Comptant avec Plantu parmi les dessinateurs les plus emblématiques du Monde, Serguei est mort jeudi 8 janvier, révèle le journal du soir.
Entré au Monde en février 1981 – il y a publié quelque 6 000 dessins tout au long de sa carrière – Serguei n’était pas dessinateur politique ou d’actualité, mais plutôt « un poète capable de mettre en dessin et de rendre immédiatement lisibles des concepts abstraits, des idées universelles, des mondes rêvés », le dépeint Lucas Delattre dans la nécrologie qui lui est consacrée.
Serguei, de son vrai nom Sergio Goizauskas, a vu le jour à Buenos Aires, le 28 avril 1956, d’une mère d’origine russe et d’un père d’origine lituanienne. Il s’est installé à Paris en 1976 pour échapper à la dictature du général argentin Jorge Rafael Videla. Avant d’entrer au Monde, il a publié ses dessins dans de nombreux titres de presse comme Marie France, L’Écho des savanes, L’Express ou le New York Times.

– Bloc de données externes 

Lemma tracked_ips_bounded_witness :
  Z.of_nat (size (RateLimiter.ips (foldl (fun s o =>
    match o with Admit now ip m => (RateLimiter.admit_at now ip m s).2 | Cleanup now => RateLimiter.cleanup now s end)
    (RateLimiter.with_config 1 None) ops))) <= 1.
Proof. apply (tracked_ips_bounded ops (RateLimiter.with_config 1 None)); [done|done|]. by repeat constructor. Defined.

Lemma admission_limits_witness :
  lenZ (Admission.live (Admission.accept 1 7 (Admission.accept 0 7 (Admission.new 1 5)))) <= 5.
Proof.
  refine (proj1 (admission_limits 1 5 _ 7 ltac:(lia) ltac:(lia) _)).
  eapply rtc_l; [apply (Admission.step_accept 0 7); cbn; set_solver|].
  eapply rtc_l; [apply (Admission.step_accept 1 7); cbn; set_solver|]. apply rtc_refl.
Defined.
End LimitsSample.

Auteur de livres de dessin et de romans
Outre son activité de dessinateur de presse, il est aussi l’auteur de plusieurs ouvrages de dessins. En Argentine, il a publié son premier livre à 18 ans, en 1974 : Serguei O No Serguei (Corregidor). En France, on lui doit La Vie exemplaire et héroïque de l’employé de bureau (Denoël, 1987) ou Et pourtant, elle tourne, recueil édité par Le Monde en 1989.
Dans son dernier livre, Le Tango du dessinateur (Herodios, 2020), il présente une sélection de 300 dessins parmi 6 000 parus dans Le Monde. Il a aussi publié plusieurs romans comme L’Ivresse des livres (Stock, 1994), Dieu, les Anges et la Femme (Seuil, 2001) ou encore La Poubelle des merveilles (Albin Michel, 2018).
Artiste éclectique, Serguei était aussi musicien. Il est l’auteur des albums Falistanie (1997) et Révolution Tanguera (2005). Paru en 2008, L’Homme nu, un opéra BD publié aux éditions BD Music, met en chansons et piano solo une bande dessinée publiée dans Le Monde au cours de l’été 2007.